=== Section Start ===

Lemma reg_value_fits na ns addr size : 1 <= na <= 2 -> 1 <= ns <= 2 ->
  value_fits (reg_value na ns addr size) /\ Z.of_nat (length (reg_value na ns addr size)) = (na + ns) * 4.
Proof.
  intros Hna Hns. assert (L : Z.of_nat (length (reg_value na ns addr size)) = (na + ns) * 4).
  { unfold reg_value. rewrite !length_app, !be32_length. destruct (Z.ltb_spec 1 na), (Z.ltb_spec 1 ns); rewrite ?be32_length; cbn [length]; lia. }
  split; [|done]. split; [|rewrite L; split; [rewrite <- (Z.add_0_l (_ * 4)), Z_mod_plus_full; done|lia]].
  unfold reg_value. repeat apply Forall_app_2; try case_if; first [by apply Forall_nil|apply be32_bytes].
Qed.

(** The root around a node. *)
Definition root_with (rn : list Z) (ra : list token) (l1 l2 : list tree) (t : tree) : tree := Node rn ra (l1 ++ t :: l2).
Definition root_pre (rn : list Z) (ra : list token) (l1 : list tree) : list token := BeginNode rn :: ra ++ flat_all l1.
Definition root_post (l2 : list tree) : list token := flat_all l2 ++ [EndNode].

Lemma flat_root_with rn ra l1 l2 t : flat (root_with rn ra l1 l2 t) = root_pre rn ra l1 ++ flat t ++ root_post l2.
Proof.
  rewrite flat_node. unfold header, root_with, root_pre, root_post. cbn [tree_name tree_attrs tree_children].
  rewrite flat_all_app, flat_all_cons. cbn [app]. by rewrite <- !app_assoc.
Qed.

Lemma flat_add_child pre c t post :
  pre ++ flat (add_child c t) ++ post = (pre ++ header t) ++ flat c ++ (flat_all (tree_children t) ++ EndNode :: post).
Proof.
  rewrite flat_node. unfold header. cbn [add_child tree_name tree_attrs tree_children]. rewrite flat_all_cons.
  cbn [app]. rewrite <- !app_assoc. cbn [app]. by rewrite <- ?app_assoc.
Qed.

Lemma address_cells_same strings strings' t t' : tree_attrs t' = tree_attrs t -> named strings (tree_attrs t) -> grows strings strings' ->
  address_cells strings' t' = address_cells strings t /\ size_cells strings' t' = size_cells strings t.
Proof.
  intros Ea Hn Hg. unfold address_cells, size_cells, cells_of. rewrite Ea, !(attr_value_named strings strings') by done. done.
Qed.

Section Regions.
Context (env : fixup_env) (Henv : env_ok env) (fuel : nat) (addr : Z).
Context (rn : list Z) (ra : list token) (l1 l2 : list tree) (na ns : Z) (Hna : 1 <= na <= 2) (Hns : 1 <= ns <= 2).

#[local] Notation "'rooted'" := (root_with rn ra l1 l2).

(** A blob with the node [t] under the root. *)
Record under_root (ly : layout) (t : tree) : Prop := {
  ur_editable : editable addr ly (flat (rooted t));
  ur_ok : tree_ok (rooted t) = true;
  ur_fuel : ly_total ly < Z.of_nat fuel;
  ur_named : named (ly_strings ly) ra;
  ur_na : address_cells (ly_strings ly) (rooted t) = na;
  ur_ns : size_cells (ly_strings ly) (rooted t) = ns;
}.

Lemma rooted_ok t t' : tree_ok (rooted t) = true -> tree_ok t' = true -> tree_ok (rooted t') = true.
Proof.
  unfold root_with. intros H H'. rewrite tree_ok_node in H |- *. cbn [tree_attrs tree_children] in *.
  rewrite forallb_app in H |- *. cbn [forallb] in *. rewrite H'. revert H. by destruct (forallb is_attr ra), (forallb tree_ok l1), (forallb tree_ok l2), (tree_ok t).
Qed.

Lemma child_ok t : tree_ok (rooted t) = true -> tree_ok t = true.
Proof.
  unfold root_with. rewrite tree_ok_node. cbn [tree_attrs tree_children]. rewrite forallb_app. cbn [forallb].
  by destruct (forallb is_attr ra), (forallb tree_ok l1), (tree_ok t).
Qed.

Lemma under_root_after ly ly' t t' : under_root ly t -> tree_ok t' = true -> grows (ly_strings ly) (ly_strings ly') ->
  after_edit addr ly ly' (flat (rooted t')) (ly_strings ly') -> under_root ly' t'.
Proof.
  intros [E Ho Hf Hn H1 H2] Hok Hg [E' _ Ht _ _ _].
  destruct (address_cells_same (ly_strings ly) (ly_strings ly') (rooted t) (rooted t') eq_refl Hn Hg) as [A1 A2].
  split; [done|by eapply rooted_ok|by rewrite Ht|by eapply named_grows|congruence|congruence].
Qed.

(** The node of a region: what its properties cost. *)
Lemma resv_props_run ly tokens p c q (no_map : bool) reg :
  editable addr ly tokens -> ly_total ly < Z.of_nat fuel -> tokens = p ++ flat c ++ q -> tree_ok c = true -> tree_attrs c = [] -> 51 <= free ly ->
  succeeds addr ly
    ((err <- (if no_map then fdt_setprop_empty fuel (size_of p) (lit "no-map") else ret 0) ;;
     if err <? 0 then ret err
     else
       err <- fdt_setprop fuel (size_of p) (lit "reg")
         (overwrite 0 (reg_value na ns (reg_base reg) (shl64 1 (reg_order reg))) (fx_reg env)) (s32 ((na + ns) * 4)) ;;
       if err <? 0 then ret err else ret 0)%sbi : M dtb Z) 0 51
    (p ++ flat (with_attrs (fst (resv_attrs (ly_strings ly) na ns no_map reg)) c) ++ q) (snd (resv_attrs (ly_strings ly) na ns no_map reg)).
Proof.
  intros E Hf Et Hok Ha Hfree. set (value := reg_value _ _ _ _). destruct (reg_value_fits na ns (reg_base reg) (shl64 1 (reg_order reg)) Hna Hns) as [Hv Lv].
  fold value in Hv, Lv. rewrite s32_small, <- Lv by lia.
  replace 51 with (19 + (32 + 0)) by lia. eapply (succeeds_bind _ _ _ _ 0 _ _ _
    (p ++ flat (with_attrs (fst (if no_map then set_attr (ly_strings ly) (chars "no-map") [] [] else ([], ly_strings ly))) c) ++ q)
    (snd (if no_map then set_attr (ly_strings ly) (chars "no-map") [] [] else ([], ly_strings ly)))).
  - destruct no_map; cbn [fst snd].
    + assert (H := setprop_succeeds E fuel Hf Et Hok (chars "no-map") [] [] ltac:(by apply chars_nonzero; repeat constructor) ltac:(cbn; lia)
        ltac:(split; [constructor|done]) ltac:(cbn; lia)). rewrite Ha in H. exact H.
    + assert (Hc : with_attrs [] c = c) by (destruct c; cbn in Ha; by subst). rewrite Hc, <- Et.
      eapply succeeds_weaken; [by apply succeeds_ret|lia].
  - intros ly1 A1 F1. change (0 <? 0) with false. cbv iota. destruct A1 as [E1 S1 T1 _ _ _]. unfold resv_attrs. cbv zeta. fold value. rewrite <- S1.
    set (attrs1 := fst _) in *. set (c1 := with_attrs attrs1 c) in *.
    assert (Hok1 : tree_ok c1 = true).
    { rewrite tree_ok_node. cbn [c1 with_attrs tree_attrs tree_children]. rewrite (children_ok _ Hok), andb_true_r.
      subst attrs1. destruct no_map; [by apply set_attr_attrs|done]. }
    assert (Hs := setprop_succeeds E1 fuel ltac:(by rewrite T1) eq_refl Hok1 (chars "reg") value
      (drop (length value) (fx_reg env)) ltac:(by apply chars_nonzero; repeat constructor) ltac:(cbn; lia) Hv ltac:(cbn [length chars]; change (length (chars "reg")) with 3%nat; lia)).
    cbv zeta in Hs. eapply succeeds_bind; [eapply succeeds_weaken; [exact Hs|change (length (chars "reg")) with 3%nat; lia]|].
    intros ly2 A2 F2. change (0 <? 0) with false. cbv iota.
    destruct A2 as [E2 S2 _ _ _ _]. assert (R := succeeds_ret addr ly2 _ 0 E2). rewrite S2 in R. exact R.
Qed.

Lemma update_node_run ly t index reg (no_map : bool) :
  under_root ly t -> 0 <= index < 10 -> 92 <= free ly ->
  let ts := add_region na ns no_map index reg (t, ly_strings ly) in
  exists r, succeeds addr ly
    (fdt_resv_memory_update_node fuel env (reg_base reg) (shl64 1 (reg_order reg)) index (size_of (root_pre rn ra l1)) no_map)
    r 92 (flat (rooted (fst ts))) (snd ts).
Proof.
  intros [E Ho Hf Hn H1 H2] Hi Hfree ts. assert (Hok := child_ok _ Ho). assert (B := editable_blob E).
  assert (Et := flat_root_with rn ra l1 l2 t). destruct (resv_name_range na index (reg_base reg) Hi) as [P L].
  assert (R1 := reads_address_cells B fuel Hf 0 (rooted t) (root_at Ho)). rewrite H1 in R1.
  assert (R2 := reads_size_cells B fuel Hf 0 (rooted t) (root_at Ho)). rewrite H2 in R2.
  assert (R3 : reads (blob_of addr ly) _ _) by exact (resv_name_run env na index (reg_base reg) (blob_of addr ly) Henv Hi).
  unfold fdt_resv_memory_update_node. subst ts. unfold add_region. cbv zeta. cbn [fst snd].
  destruct (existsb _ _) eqn:Ex.
  - exists (- FDT_ERR_EXISTS). cbn [fst snd]. do 2 (eapply succeeds_reads; [eassumption|]). cbv zeta.
    eapply succeeds_reads; [exact R3|]. eapply succeeds_reads.
    { exact (add_subnode_refused E fuel Hf Et Hok _ P ltac:(lia) Ex). }
    change (- FDT_ERR_EXISTS <? 0) with true. cbv iota. eapply succeeds_weaken; [by apply succeeds_ret|lia].
  - exists 0. cbn [fst snd]. do 2 (eapply succeeds_reads; [eassumption|]). cbv zeta. eapply succeeds_reads; [exact R3|].
    assert (Ha := add_subnode_succeeds E fuel Hf Et Hok _ P ltac:(lia) ltac:(lia) Ex).
    replace 92 with (41 + 51) by lia. eapply succeeds_bind; [eapply succeeds_weaken; [exact Ha|lia]|].
    intros ly1 A1 F1. unfold children_offset. rewrite <- size_of_app, (proj2 (Z.ltb_ge _ 0)) by apply size_of_nonneg.
    destruct A1 as [E1 S1 T1 _ _ _].
    assert (Hp := resv_props_run ly1 _ _ (Node (resv_name na index (reg_base reg)) [] []) _ no_map reg E1 ltac:(by rewrite T1)
      (flat_add_child (root_pre rn ra l1) _ t (root_post l2)) eq_refl eq_refl ltac:(lia)).
    rewrite S1 in Hp. rewrite flat_root_with, flat_add_child. exact Hp.
Qed.

Definition region_count (regs : list sbi_domain_memregion) : Z := Z.of_nat (length (List.filter hidden regs)).

Lemma regions_run regs : forall ly t index,
  under_root ly t -> 0 <= index -> index + region_count regs <= 10 -> 92 * region_count regs <= free ly ->
  let ts := add_regions na ns (negb (truthy (pmp_count (fx_features env)))) index regs (t, ly_strings ly) in
  succeeds addr ly (resv_regions_loop fuel env regs index (size_of (root_pre rn ra l1))) tt (92 * region_count regs)
    (flat (rooted (fst ts))) (snd ts).
Proof.
  unfold region_count. induction regs as [|reg regs IH]; intros ly t index U Hi Hc Hfree; cbn [resv_regions_loop add_regions List.filter] in *.
  - destruct U. by apply succeeds_ret.
  - rewrite firmware_only_spec. destruct (hidden reg); [|by apply IH]. cbn [length] in *.
    destruct (update_node_run ly t index reg (negb (truthy (pmp_count (fx_features env)))) U ltac:(lia) ltac:(lia)) as [r Hr].
    set (ts1 := add_region _ _ _ _ _ _) in *. destruct (add_region_ok na ns (negb (truthy (pmp_count (fx_features env)))) index reg (t, ly_strings ly)
      (child_ok _ (ur_ok _ _ U))) as [Hok Hg]. fold ts1 in Hok, Hg.
    match goal with |- context [92 * Z.of_nat (S ?k)] => replace (92 * Z.of_nat (S k)) with (92 + 92 * Z.of_nat k) by lia end.
    eapply succeeds_bind; [exact Hr|]. intros ly1 A1 F1.
    assert (S1 := ae_strings _ _ _ _ _ A1).
    assert (U1 : under_root ly1 (fst ts1)) by (apply (under_root_after ly ly1 t); [done|done|by rewrite S1|by rewrite S1]).
    assert (Hx := IH ly1 (fst ts1) (index + 1) U1 ltac:(lia) ltac:(lia) ltac:(lia)). rewrite S1 in Hx.
    destruct ts1 as [t1 s1]. exact Hx.
Qed.
End Regions.

(** The first child that satisfies [p], and its siblings. *)
Fixpoint split_child (p : list Z → bool) (l : list tree) : option (list tree * tree * list tree) :=
  match l with
  | [] => None
  | t :: l' => if p (tree_name t) then Some ([], t, l') else (λ r, (t :: fst (fst r), snd (fst r), snd r)) <$> split_child p l'
  end.

Lemma split_child_at p l : forall o,
  match split_child p l with
  | Some (l1, t, l2) => l = l1 ++ t :: l2 /\ child_at p o l = Some (o + size_of (flat_all l1), t)
  | None => child_at p o l = None /\ existsb (λ c, p (tree_name c)) l = false
  end.
Proof.
  induction l as [|t l IH]; intros o; cbn [split_child child_at existsb]; [done|].
  destruct (p (tree_name t)); [split; [done|]; change (size_of (flat_all [])) with 0; by rewrite Z.add_0_r|].
  specialize (IH (o + size_of (flat t))). destruct (split_child p l) as [[[l1 c] l2]|]; [|exact IH].
  cbn [fmap option_fmap option_map fst snd] in *. destruct IH as [-> ->]. split; [done|].
  rewrite flat_all_cons, size_of_app. do 2 f_equal. lia.
Qed.

(** The node /reserved-memory, when there is none yet. *)
Definition new_reserved (strings : list Z) (na ns : Z) : tree * list Z :=
  let r1 := set_attr strings (chars "ranges") [] [] in
  let r2 := set_attr (snd r1) (chars "#size-cells") (be32 (u32 ns)) (fst r1) in
  let r3 := set_attr (snd r2) (chars "#address-cells") (be32 (u32 na)) (fst r2) in
  (Node (chars "reserved-memory") (fst r3) [], snd r3).

(** The node and its siblings before and after. *)
Definition find_reserved (strings : list Z) (root : tree) : list tree * (tree * list Z) * list tree :=
  match split_child (node_named (chars "reserved-memory")) (tree_children root) with
  | Some (l1, t, l2) => (l1, (t, strings), l2)
  | None => ([], new_reserved strings (address_cells strings root) (size_cells strings root), tree_children root)
  end.

(** The tree with a node for every region that only the firmware may use. *)
Definition reserve_regions (strings : list Z) (no_map : bool) (regs : list sbi_domain_memregion) (root : tree) : tree * list Z :=
  let '(l1, ts, l2) := find_reserved strings root in
  let ts' := add_regions (address_cells strings root) (size_cells strings root) no_map 0 regs ts in
  (root_with (tree_name root) (tree_attrs root) l1 l2 (fst ts'), snd ts').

=== Section End ===

Your answer must be the data above, copied exactly from its first line through the line containing "intros Hna Hns.", and nothing more.

Lemma reg_value_fits na ns addr size : 1 <= na <= 2 -> 1 <= ns <= 2 ->
  value_fits (reg_value na ns addr size) /\ Z.of_nat (length (reg_value na ns addr size)) = (na + ns) * 4.
Proof.
  intros Hna Hns. assert (L : Z.of_nat (length (reg_value na ns addr size)) = (na + ns) * 4).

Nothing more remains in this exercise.